Neji feigned a throat-clearing cough to spare himself the expectation of speaking.

"Oh well, he's gone now. So, I know what to do, but not how to do it. Real helpful," Ten-ten said, heat inflecting her tone. "Anyways, onto the present."

Ten-ten wormed her hand so their palms touched, before weaving her fingers between his. His fingers hung limp with shock for a moment, before Neji folded them around her hand.

"So – what do I need to do now to let go?" she whispered. "Please tell me, please, please."

This time, she flipped the card immediately with a sharp slap of paper on fabric. Her other hand constricted around him so tightly that his fingertips smarted from blood loss. The card was one Neji hadn't seen previously, one of the minor Arcana probably. While Ten-ten regarded the card with narrowed eyes, he sat still, not daring to breathe too heavily.

"Shit, this one's even less helpful."

"That's...unfortunate."

"Yeah, I know, right?"

"What does this card mean in your current context?"

"Oh, it's telling me that I need to find the answer right in front of me. Like what does that even mean?"
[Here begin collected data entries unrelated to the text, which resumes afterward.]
(** * A booking-request API (server.js): model and verified properties

    The Express server of the repository answers four routes over a JSON
    file used as a database:

      GET   /api/check               is a date/time slot free?
      POST  /api/requests            create a booking request
      GET   /api/admin/requests      list all requests
      PATCH /api/admin/requests/:id  change the status of a request

    The handlers are embedded as functions of the request's inputs and of
    the state of the data file.  Inputs are JavaScript values as
    [JSON.parse] and the query-string parser produce them, and the
    coercions the handlers rely on ([!x], [x || y], [Number(x)], template
    literals, [RegExp.prototype.test]) follow ECMAScript. *)

From Stdlib Require Import ZArith List String Ascii Bool Lia DecimalString SpecFloat.
Import ListNotations.

#[local] Set Warnings "-register-all".
#[local] Open Scope string_scope.
#[local] Open Scope list_scope.
#[local] Open Scope Z_scope.

(** ** JavaScript values *)

(** A number as it is written, [mant * 10 ^ expo]: a JSON number literal
    or the digits of a numeric string.  Its value in the program is the
    double nearest to it, [Fin] below. *)
Record decimal := { mant : Z; expo : Z }.

(** The Number type: IEEE 754 binary64, with the operations of the
    Standard Library's specification of floating-point arithmetic (round
    to nearest, ties to even). *)
Definition number := spec_float.

Definition prec64 : Z := 53.
Definition emax64 : Z := 1024.

Definition NaN : number := S754_nan.
Definition Inf (negative : bool) : number := S754_infinity negative.

(** A value as [JSON.parse] builds it.  Strings are sequences of code
    units below 256; an object is the list of its own properties. *)
Inductive json :=
| JNull
| JBool (b : bool)
| JNum (d : decimal)
| JStr (s : string)
| JArr (items : list json)
| JObj (props : list (string * json)).

(** A variable of a handler: [None] is [undefined] (the property is absent
    from [req.body] or [req.query]). *)
Definition value := option json.
Definition undefined : value := None.

Definition int (z : Z) : decimal := {| mant := z; expo := 0 |}.

(** *** Arithmetic on numbers *)

(** The double nearest to [m * 10 ^ e10], with the sign [s]: an integer is
    rounded as it is, a fraction is the correctly rounded quotient by the
    power of ten.  A value too large is an infinity, one too small a
    zero. *)
Definition round_decimal (s : bool) (m : positive) (e10 : Z) : number :=
  match e10 with
  | Zneg k =>
      let '(mz, ez, lz) :=
        SFdiv_core_binary prec64 emax64 (Zpos m) 0 (Zpos (10 ^ k)) 0 in
      binary_round_aux prec64 emax64 s mz ez lz
  | _ => binary_round prec64 emax64 s (m * Z.to_pos (10 ^ e10)) 0
  end.

(** The value of a written number: what [JSON.parse] and [Number] make of
    its digits. *)
Definition Fin (d : decimal) : number :=
  match mant d with
  | Z0 => S754_zero false
  | Zpos m => round_decimal false m (expo d)
  | Zneg m => round_decimal true m (expo d)
  end.

(** [x * y] on Numbers. *)
Definition nmul : number -> number -> number := SFmul prec64 emax64.

(** [x + y] on Numbers. *)
Definition nadd : number -> number -> number := SFadd prec64 emax64.

Definition is_zero (x : number) : bool :=
  match x with
  | S754_zero _ => true
  | _ => false
  end.

Definition is_nan (x : number) : bool :=
  match x with
  | S754_nan => true
  | _ => false
  end.

(** The same double, bit for bit. *)
Definition number_eqb (x y : number) : bool :=
  match x, y with
  | S754_zero s, S754_zero t => Bool.eqb s t
  | S754_infinity s, S754_infinity t => Bool.eqb s t
  | S754_nan, S754_nan => true
  | S754_finite s m e, S754_finite t n f => Bool.eqb s t && Pos.eqb m n && (e =? f)
  | _, _ => false
  end.

(** *** The shortest digits of a double

    Number::toString and [JSON.stringify] write a finite double with the
    fewest digits [s] (at most 17) such that [s * 10 ^ (n - k)] reads back
    as the same double, the closest to it when several do. *)

(** [m * 2 ^ e] as a fraction. *)
Definition ratio (m : positive) (e : Z) : Z * Z :=
  match e with
  | Zneg k => (Zpos m, 2 ^ Zpos k)
  | _ => (Zpos m * 2 ^ e, 1)
  end.

(** [p / q < 10 ^ n] *)
Definition below_pow10 (p q n : Z) : bool :=
  match n with
  | Zneg k => p * 10 ^ Zpos k <? q
  | _ => p <? q * 10 ^ n
  end.

(** The [n] with [10 ^ (n - 1) <= p / q < 10 ^ n], found next to its
    estimate from the binary logarithms. *)
Definition decimal_exponent (p q : Z) : Z :=
  let est := ((Z.log2 p - Z.log2 q) * 30103) / 100000 in
  match find (below_pow10 p q) [est - 1; est; est + 1; est + 2] with
  | Some n => n
  | None => est + 3
  end.

(** The [k]-digit number that reads back as [x], if there is one: one of
    the two [k]-digit neighbours of [p / q]. *)
Definition candidate (x : number) (p q n k : Z) : option decimal :=
  let sc := n - k in
  let '(num, den) :=
    match sc with
    | Zneg j => (p * 10 ^ Zpos j, q)
    | _ => (p, q * 10 ^ sc)
    end in
  let s1 := num / den in
  let r := num mod den in
  let d1 := {| mant := s1; expo := sc |} in
  let d2 := if s1 + 1 =? 10 ^ k then {| mant := 1; expo := n |}
            else {| mant := s1 + 1; expo := sc |} in
  let ok1 := (0 <? s1) && number_eqb (Fin d1) x in
  let ok2 := number_eqb (Fin d2) x in
  if ok1 && ok2 then
    Some match 2 * r ?= den with
         | Lt => d1
         | Gt => d2
         | Eq => if Z.even s1 then d1 else d2
         end
  else if ok1 then Some d1
  else if ok2 then Some d2
  else None.

Fixpoint first_candidate (x : number) (p q n : Z) (ks : list Z) : option decimal :=
  match ks with
  | [] => None
  | k :: rest =>
      match candidate x p q n k with
      | Some d => Some d
      | None => first_candidate x p q n rest
      end
  end.

(** All the digits of [m * 2 ^ e]. *)
Definition exact_decimal (m : positive) (e : Z) : decimal :=
  match e with
  | Zneg k => {| mant := Zpos m * 5 ^ Zpos k; expo := e |}
  | _ => {| mant := Zpos m * 2 ^ e; expo := 0 |}
  end.

(** The shortest digits of the finite double of sign [s], mantissa [m] and
    exponent [e]; an integer is written without exponent. *)
Definition shortest (s : bool) (m : positive) (e : Z) : decimal :=
  let '(p, q) := ratio m e in
  let d :=
    match first_candidate (S754_finite false m e) p q (decimal_exponent p q)
                          [1; 2; 3; 4; 5; 6; 7; 8; 9; 10; 11; 12; 13; 14; 15; 16; 17] with
    | Some d => d
    | None => exact_decimal m e
    end in
  let '(a, sc) :=
    match expo d with
    | Zneg _ => (mant d, expo d)
    | _ => (mant d * 10 ^ expo d, 0)
    end in
  {| mant := if s then Zneg (Z.to_pos a) else Zpos (Z.to_pos a); expo := sc |}.

(** *** Characters *)

Definition code (c : ascii) : Z := Z.of_nat (nat_of_ascii c).

Definition is_digit (c : ascii) : bool := (48 <=? code c) && (code c <=? 57).

(** StrWhiteSpaceChar below 256: TAB, LF, VT, FF, CR, SP, NBSP. *)
Definition is_space (c : ascii) : bool :=
  ((9 <=? code c) && (code c <=? 13)) || (code c =? 32) || (code c =? 160).

(** The value of a digit in a radix up to 16, if it is one. *)
Definition digit_value (radix : Z) (c : ascii) : option Z :=
  let n := code c in
  let v := if (48 <=? n) && (n <=? 57) then n - 48
           else if (97 <=? n) && (n <=? 102) then n - 87
           else if (65 <=? n) && (n <=? 70) then n - 55
           else 16 in
  if v <? radix then Some v else None.

(** Reads a non-empty run of digits that must cover all of [l]. *)
Fixpoint digits_value (radix acc : Z) (l : list ascii) : option Z :=
  match l with
  | [] => Some acc
  | c :: t =>
      match digit_value radix c with
      | Some v => digits_value radix (acc * radix + v) t
      | None => None
      end
  end.

Definition all_digits (radix : Z) (l : list ascii) : option Z :=
  match l with
  | [] => None
  | _ => digits_value radix 0 l
  end.

Fixpoint span (p : ascii -> bool) (l : list ascii) : list ascii * list ascii :=
  match l with
  | [] => ([], [])
  | c :: t =>
      if p c then let '(a, b) := span p t in (c :: a, b) else ([], l)
  end.

Fixpoint dropWhile (p : ascii -> bool) (l : list ascii) : list ascii :=
  match l with
  | [] => []
  | c :: t => if p c then dropWhile p t else l
  end.

Definition trim (l : list ascii) : list ascii :=
  rev (dropWhile is_space (rev (dropWhile is_space l))).

Definition chars (s : string) : list ascii := list_ascii_of_string s.
Definition text (l : list ascii) : string := string_of_list_ascii l.

Definition decimal_digits (z : Z) : list ascii :=
  chars (NilZero.string_of_uint (N.to_uint (Z.to_N z))).

(** *** Number to string (Number::toString, radix 10) *)

(** The digits [d], laid out as Number::toString lays out [s], [k], [n]. *)
Definition print_decimal (d : decimal) : string :=
  if mant d =? 0 then "0"
  else
    let all := decimal_digits (Z.abs (mant d)) in
    let s := rev (dropWhile (Ascii.eqb "0") (rev all)) in
    let k := Z.of_nat (List.length s) in
    let n := Z.of_nat (List.length all) + expo d in
    let zeros (z : Z) := repeat "0"%char (Z.to_nat z) in
    let body :=
      if (-5 <=? n) && (n <=? 21) then
        if k <=? n then s ++ zeros (n - k)
        else if 0 <? n then
          firstn (Z.to_nat n) s ++ "."%char :: skipn (Z.to_nat n) s
        else "0"%char :: "."%char :: zeros (- n) ++ s
      else
        let exponent :=
          "e"%char :: (if n <? 0 then "-"%char else "+"%char)
                   :: decimal_digits (Z.abs (n - 1)) in
        match s with
        | [] => []
        | [c] => c :: exponent
        | c :: rest => c :: "."%char :: rest ++ exponent
        end in
    text ((if mant d <? 0 then ["-"%char] else []) ++ body).

Definition number_to_string (x : number) : string :=
  match x with
  | S754_nan => "NaN"
  | S754_infinity false => "Infinity"
  | S754_infinity true => "-Infinity"
  | S754_zero _ => "0"
  | S754_finite s m e => print_decimal (shortest s m e)
  end.

(** The text of a written number: that of its value. *)
Definition NumberToString (d : decimal) : string := number_to_string (Fin d).

(** *** String to number (StringToNumber) *)

(** ExponentPart opt, up to the end of the input. *)
Definition exponent_part (l : list ascii) : option Z :=
  match l with
  | [] => Some 0
  | c :: t =>
      if Ascii.eqb c "e" || Ascii.eqb c "E" then
        match t with
        | "+"%char :: ds => all_digits 10 ds
        | "-"%char :: ds => option_map Z.opp (all_digits 10 ds)
        | ds => all_digits 10 ds
        end
      else None
  end.

(** StrUnsignedDecimalLiteral other than Infinity:
    digits [. digits?] exp?  or  . digits exp? *)
Definition unsigned_decimal (l : list ascii) : option decimal :=
  let '(ip, r1) := span is_digit l in
  let '(fp, r2) :=
    match r1 with
    | "."%char :: r => span is_digit r
    | _ => ([], r1)
    end in
  match ip ++ fp with
  | [] => None
  | ds =>
      match digits_value 10 0 ds, exponent_part r2 with
      | Some m, Some e => Some {| mant := m; expo := e - Z.of_nat (List.length fp) |}
      | _, _ => None
      end
  end.

Definition infinity_chars : list ascii := chars "Infinity".

Definition list_ascii_eqb (a b : list ascii) : bool :=
  String.eqb (text a) (text b).

Definition unsigned_literal (l : list ascii) : number :=
  if list_ascii_eqb l infinity_chars then Inf false
  else match unsigned_decimal l with
       | Some d => Fin d
       | None => NaN
       end.

Definition nneg (x : number) : number := SFopp x.

(** NonDecimalIntegerLiteral: 0x, 0o, 0b in either case, unsigned. *)
Definition non_decimal (l : list ascii) : option number :=
  match l with
  | "0"%char :: p :: ds =>
      let radix :=
        if Ascii.eqb p "x" || Ascii.eqb p "X" then Some 16
        else if Ascii.eqb p "o" || Ascii.eqb p "O" then Some 8
        else if Ascii.eqb p "b" || Ascii.eqb p "B" then Some 2
        else None in
      match radix with
      | Some r =>
          Some match all_digits r ds with
               | Some m => Fin (int m)
               | None => NaN
               end
      | None => None
      end
  | _ => None
  end.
Her deep growl resonated across the field, as did the curse she screamed out.

"No idea."

Neji shook his head, a pit forming in his stomach. He wished he could disappear to avoid burdening her with his hopeless, awkward self. In a sudden flurry of motion, Ten-ten picked up the "present" card between two fingers and hurled it – or at least she tried to hurl it. The laminated paper flew a few inches, then drifted down to the grass. Her hand covered a single harsh laugh followed by a muffled sob.

"You know, the cards can't tell you everything," Neji ventured. "Maybe the universe is trying to suggest that you figure this question out for yourself."
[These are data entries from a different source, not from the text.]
(** * Disk propagation simulation: a shallow embedding of
      [diskflowsim/simulation.py] and the properties of its run loop.

    The class [DiskPropagation] becomes a record; its methods become
    computations in a state-and-exception monad over that record, so that a
    Python exception leaves the attributes as they were when it was raised.
    Arrays are lists (a 3-D history is a list of snapshots, a snapshot a list
    of annulus rows); numpy's shape checks, index checks and broadcasting on
    assignment are written out.

    Array entries are kept abstract behind the class [Scalar]: the structural
    results hold for every scalar type. The observation mask is a product,
    so what it leaves depends on the arithmetic: it is settled for binary64
    ([float64]), the type numpy uses, where [x * 1] is [x] but [x * 0] is a
    zero only for a finite [x]. The concrete scenarios are evaluated in
    binary64. *)

From Stdlib Require Import ZArith Lia Floats.
From stdpp Require Import base list.

Local Open Scope Z_scope.

(** ** Scalars *)

Class Scalar (F : Type) : Type := {
  fzero : F;
  fone : F;
  ftwo : F;
  fadd : F -> F -> F;
  fmul : F -> F -> F;
  fdiv : F -> F -> F
}.

(** numpy's float64. *)
#[export] Instance float64 : Scalar float := {
  fzero := 0%float;
  fone := 1%float;
  ftwo := 2%float;
  fadd := PrimFloat.add;
  fmul := PrimFloat.mul;
  fdiv := PrimFloat.div
}.

(** Exact integer grids (division truncates towards minus infinity). *)
#[export] Instance exactZ : Scalar Z := {
  fzero := 0;
  fone := 1;
  ftwo := 2;
  fadd := Z.add;
  fmul := Z.mul;
  fdiv := Z.div
}.

(** ** Exceptions and outcomes *)

Inductive exn : Set :=
| AttributeError
| TypeError
| IndexError
| ValueError
| StopIteration.

Inductive outcome (A : Type) : Type :=
| Ok (a : A)
| Raise (e : exn).
Arguments Ok {A} a.
Arguments Raise {A} e.

Definition completes {A S : Type} (r : S * outcome A) : Prop :=
  match r.2 with Ok _ => True | Raise _ => False end.

Definition raises {A S : Type} (r : S * outcome A) : Prop :=
  match r.2 with Ok _ => False | Raise _ => True end.

(** ** Array primitives *)

(** Python indexing of a sequence of length [len]: negative indices count
    from the end, anything outside [-len, len) is an IndexError. *)
Definition py_index (len : nat) (i : Z) : option nat :=
  if decide (0 <= i < Z.of_nat len) then Some (Z.to_nat i)
  else if decide (- Z.of_nat len <= i < 0) then Some (Z.to_nat (Z.of_nat len + i))
  else None.

(** The largest array size numpy can express ([NPY_MAX_INTP]), and the
    factor a dimension contributes to the byte count: a dimension of zero is
    skipped. *)
Definition npy_max_intp : Z := 9223372036854775807.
"This helps," Ten-ten admitted, rocking their joined hands back and forth. "Having you next to me."

A smile played across her red, swollen face, even as her lips shook. Tender affection rushed to Neji's heart.

"I'll stay here for as long as you need me."
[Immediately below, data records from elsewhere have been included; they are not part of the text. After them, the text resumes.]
(** [rt_ringbuffer_getchar] returns the oldest byte and removes it, or
    returns 0 on an empty buffer. *)
Theorem rt_ringbuffer_getchar_spec rb :
  wf rb →
  match contents rb with
  | [] => rt_ringbuffer_getchar rb = Some (0, None, rb)
  | c :: q => ∃ rb', rt_ringbuffer_getchar rb = Some (1, Some c, rb') ∧ wf rb' ∧
                     contents rb' = q
  end.
Proof.
  intros Hwf. pose proof (fill_range rb Hwf) as Hf. pose proof (length_contents rb) as Hl.
  unfold rt_ringbuffer_getchar. rewrite data_len_fill by done.
  destruct (contents rb) as [|c q] eqn:Ec; cbn in Hl.
  - by rewrite (proj2 (Z.eqb_eq _ _)) by lia.
  - rewrite (proj2 (Z.eqb_neq _ _)) by lia.
    rewrite mem_read_some by (destruct Hwf; lia). cbn. rewrite read_char by done.
    exists (consume rb 1). split_and!.
    + repeat f_equal.
      assert (contents rb !! 0%nat = Some c) as H0 by (by rewrite Ec).
      rewrite contents_lookup in H0 by (done || lia). unfold ix in H0; cbn in H0.
      rewrite Z.add_0_r, (proj2 (Z.ltb_lt _ _)) in H0 by (destruct Hwf; lia).
      by rewrite (drop_S _ _ _ H0).
    + apply consume_wf; (done || lia).
    + rewrite contents_consume by (done || lia). by rewrite Ec.
Qed.

(** The state [put_force] leaves, in terms of [advance] and the read position. *)
Lemma put_force_run rb ptr len :
  wf rb → 0 ≤ len ≤ buffer_size rb → len ≤ Z.of_nat (length ptr) →
  ∃ p, copied rb ptr len p ∧
    rt_ringbuffer_put_force rb ptr len =
      Some (len, let rb' := advance rb p len in
        if buffer_size rb - fill rb <? len then
          set_read rb' (if write_index rb + len <? buffer_size rb then read_mirror rb
                        else negb (read_mirror rb)) (write_index rb')
        else rb').
Proof.
  intros Hwf Hlen Hptr. destruct (put_copy_spec rb ptr len Hwf Hlen Hptr) as (p & Hr & Hp).
  exists p. split; [done|]. unfold rt_ringbuffer_put_force.
  rewrite space_len_fill by done. pose proof (fill_range rb Hwf).
  rewrite (wrap_small 16 (buffer_size rb - fill rb)) by (destruct Hwf; lia). cbn zeta.
  rewrite (proj2 (Z.ltb_ge (buffer_size rb) len)) by lia. rewrite Hr. cbn [mbind option_bind].
  rewrite Z.gtb_ltb.
  destruct (Z.ltb_spec len (buffer_size rb - write_index rb)).
  - rewrite (proj2 (Z.ltb_lt (_ + len) _)) by lia. done.
  - rewrite (proj2 (Z.ltb_ge (_ + len) _)) by lia. done.
Qed.

(** [rt_ringbuffer_put_force] of at most a bufferful either fits, and then
    appends; or overflows while writer and reader are in different mirrors, and
    then keeps exactly the newest [buffer_size] bytes. *)
Theorem rt_ringbuffer_put_force_spec rb ptr len :
  wf rb → 0 ≤ len ≤ buffer_size rb → len ≤ Z.of_nat (length ptr) →
  len ≤ buffer_size rb - Z.of_nat (length (contents rb)) ∨ read_mirror rb ≠ write_mirror rb →
  ∃ rb', rt_ringbuffer_put_force rb ptr len = Some (len, rb') ∧ wf rb' ∧
    contents rb' =
      drop (length (contents rb) + Z.to_nat len - Z.to_nat (buffer_size rb)) (contents rb)
      ++ take (Z.to_nat len) ptr.
Proof.
  intros Hwf Hlen Hptr Hcase. pose proof (fill_range rb Hwf) as Hf.
  pose proof (length_contents rb) as Hc. rewrite Z.max_r in Hc by lia. rewrite Hc in Hcase.
  destruct (put_force_run rb ptr len Hwf Hlen Hptr) as (p & Hp & ->). cbn zeta.
  eexists; split; [done|].
  replace (length (contents rb) + Z.to_nat len - Z.to_nat (buffer_size rb))%nat
    with (Z.to_nat (Z.max 0 (len - (buffer_size rb - fill rb)))) by lia.
  destruct (Z.ltb_spec (buffer_size rb - fill rb) len) as [Ho|Ho].
  - rewrite Z.max_r by lia. destruct Hcase as [?|Hm]; [lia|].
    destruct (contents_overwrite rb ptr p len (len - (buffer_size rb - fill rb)))
      as [Hw Hx]; [done..|lia|lia|done|].
    replace (set_read _ _ _)
      with (advance (consume rb (len - (buffer_size rb - fill rb))) p len); [done|].
    unfold advance, consume, set_read, fill in *; cbn.
    destruct Hwf. specialize (wf_diff0 Hm). apply eqb_false_iff in Hm. rewrite Hm in *.
    zcases; try lia; rewrite wrap_small by lia; f_equal; lia.
  - rewrite Z.max_l by lia. rewrite drop_0.
    split; [apply advance_wf; [done|apply Hp|lia]|].
    apply contents_advance; (done || lia).
Qed.

(** A defect of [rt_ringbuffer_put_force]: when the new bytes do not fit while
    writer and reader are in the same mirror, the routine flips both mirror bits
    and the buffer comes out empty: every stored byte, old and new, is lost. *)
Theorem put_force_loses_data rb ptr len :
  wf rb → buffer_size rb - Z.of_nat (length (contents rb)) < len ≤ buffer_size rb →
  len ≤ Z.of_nat (length ptr) → read_mirror rb = write_mirror rb →
  ∃ rb', rt_ringbuffer_put_force rb ptr len = Some (len, rb') ∧ contents rb' = [].
Proof.
  intros Hwf Hlen Hptr Hm. pose proof (fill_range rb Hwf) as Hf.
  rewrite length_contents, Z.max_r in Hlen by lia.
  destruct (put_force_run rb ptr len) as (p & Hp & ->); [done|lia..|]. cbn zeta.
  eexists; split; [done|].
  rewrite (proj2 (Z.ltb_lt (buffer_size rb - fill rb) len)) by lia.
  unfold contents. replace (fill _) with 0; [done|].
  unfold fill, advance, set_read in *; cbn.
  destruct Hwf. rewrite Hm in *. rewrite eqb_reflx in *.
  rewrite (proj2 (Z.ltb_ge _ _)) by lia. rewrite ?eqb_reflx, wrap_small by lia. lia.
Qed.

(** The situation of [put_force_loses_data] on a concrete 8-byte buffer: four
    bytes stored from index 2, six more forced in. *)
Definition rb_example : rt_ringbuffer :=
  mk_rb [0; 0; 1; 2; 3; 4; 0; 0] false 2 false 6 8.

Lemma rb_example_wf : wf rb_example.
Proof. split; cbn; intros; try done; lia. Qed.

(** A request of 32768 bytes or more makes [rt_ringbuffer_create] fail the
    assertion of [rt_ringbuffer_init], because the 16-bit unsigned size is passed
    as a signed 16-bit integer. *)
Theorem rt_ringbuffer_create_large_asserts malloc size pool :
  2 ^ 15 ≤ size < 2 ^ 16 → malloc (u16 (RT_ALIGN_DOWN size RT_ALIGN_SIZE)) = Some pool →
  rt_ringbuffer_create true malloc size = None.
Proof.
  intros Hs Hm. unfold rt_ringbuffer_create. rewrite (proj2 (Z.ltb_lt _ _)) by lia.
  rewrite Hm. unfold rt_ringbuffer_init.
  destruct (align_down_4 size) as [Ha Hle].
  pose proof (Hle 8192). set (a := RT_ALIGN_DOWN size RT_ALIGN_SIZE) in *.
  rewrite (wrap_small 16) by lia. unfold swrap. rewrite (wrap_small 16) by lia.
  rewrite (proj2 (Z.ltb_ge a (2 ^ (16 - 1)))) by lia.
  by rewrite (proj2 (Z.ltb_ge 0 _)) by lia.
Qed.

(** ** Witnesses *)

Lemma rt_ringbuffer_init_empty_witness :
  ∃ rb, rt_ringbuffer_init [0; 0; 0; 0; 0; 0] 6 = Some rb ∧ wf rb ∧ contents rb = [].
Proof. apply rt_ringbuffer_init_empty; zeval. Defined.

Lemma rt_ringbuffer_put_spec_witness :
  ∃ rb', rt_ringbuffer_put rb_example [7; 8; 9; 10; 11] 5 = Some (4, rb') ∧ wf rb' ∧
    contents rb' = [1; 2; 3; 4] ++ [7; 8; 9; 10].
Proof.
  apply (rt_ringbuffer_put_spec rb_example [7; 8; 9; 10; 11] 5);
    [exact rb_example_wf | lia | zeval].
Defined.

Lemma rt_ringbuffer_get_spec_witness :
  ∃ rb', rt_ringbuffer_get rb_example 3 = Some (3, [1; 2; 3], rb') ∧ wf rb' ∧
    contents rb' = [4].
Proof. apply (rt_ringbuffer_get_spec rb_example 3); [exact rb_example_wf | lia]. Defined.

Lemma rt_ringbuffer_putchar_spec_witness :
  ∃ rb', rt_ringbuffer_putchar rb_example 5 = Some (1, rb') ∧ wf rb' ∧
    contents rb' = [1; 2; 3; 4; 5].
Proof. exact (rt_ringbuffer_putchar_spec rb_example 5 rb_example_wf). Defined.

Lemma rt_ringbuffer_putchar_force_spec_witness :
  ∃ rb', rt_ringbuffer_putchar_force rb_example 5 = Some (1, rb') ∧ wf rb' ∧
    contents rb' = [1; 2; 3; 4; 5].
Proof. exact (rt_ringbuffer_putchar_force_spec rb_example 5 rb_example_wf). Defined.

Lemma rt_ringbuffer_getchar_spec_witness :
  ∃ rb', rt_ringbuffer_getchar rb_example = Some (1, Some 1, rb') ∧ wf rb' ∧
    contents rb' = [2; 3; 4].
Proof. exact (rt_ringbuffer_getchar_spec rb_example rb_example_wf). Defined.

Lemma rt_ringbuffer_put_force_spec_witness :
  ∃ rb', rt_ringbuffer_put_force rb_example [7; 8; 9] 3 = Some (3, rb') ∧ wf rb' ∧
    contents rb' = [1; 2; 3; 4; 7; 8; 9].
Proof.
  apply (rt_ringbuffer_put_force_spec rb_example [7; 8; 9] 3);
    [exact rb_example_wf | zeval | zeval | left; zeval].
Defined.

Lemma put_force_loses_data_witness :
  ∃ rb', rt_ringbuffer_put_force rb_example [7; 8; 9; 10; 11; 12] 6 = Some (6, rb') ∧
    contents rb' = [].
Proof.
  apply put_force_loses_data; [exact rb_example_wf | zeval | zeval | done].
Defined.

Lemma rt_ringbuffer_create_large_asserts_witness :
  rt_ringbuffer_create true (λ _, Some []) 40000 = None.
Proof. apply (rt_ringbuffer_create_large_asserts _ _ []); [lia | done]. Defined.

End RingBuffer.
"Mmh. Thanks, Neji. Time to take a look at my future, though. Okay – what's my love life got in store for me?"

This time, Neji caught her hand before she could turn over the card. Though she tensed for a moment, the resistance soon faded and Ten-ten relaxed.

"I believe you don't need the card to tell you that."

"Oh. W-why not? Do you have fortune telling abilities now?" she snickered.

"Hardly –"

"Then what is it?"

Ten-ten's brown eyes pinned him in place. He summoned every bit of his confidence before swallowing twice and clearing his throat.

"I...I see myself in your future."

Neji forced himself to keep eye contact with Ten-ten while her lips parted in shock. She stammered something that sounded like help.

"I'm sorry. It was entirely inappropriate of me to –"

"No! You didn't do anything wrong, I promise," she began, hesitant. "You're right, I don't need the card to tell me when you're right here. So that's what it meant, huh? My answer's been right here the whole time."

She leaned forward to plant her puckered lips on Neji's cheek. They were plush and soft, slightly chapped around the edges. Their touch sent pleasant tingles across his skin.

"Hey, you okay?" Ten-ten asked when he sat paralyzed for a few moments too long.

"Yes. Yes, I'm fine, Ten-ten. You just surprised me, but I...I liked what you did there."

"Then I'll do it again." Ten-ten paused to kiss the tip of Neji's nose and then his lips. "Oh, the cards were right again."

Warmth bubbled in his core.

"I suppose they were right. As much as it pains me to say so."

In reality, the admission didn't pain him at all, not if he got to stay with her.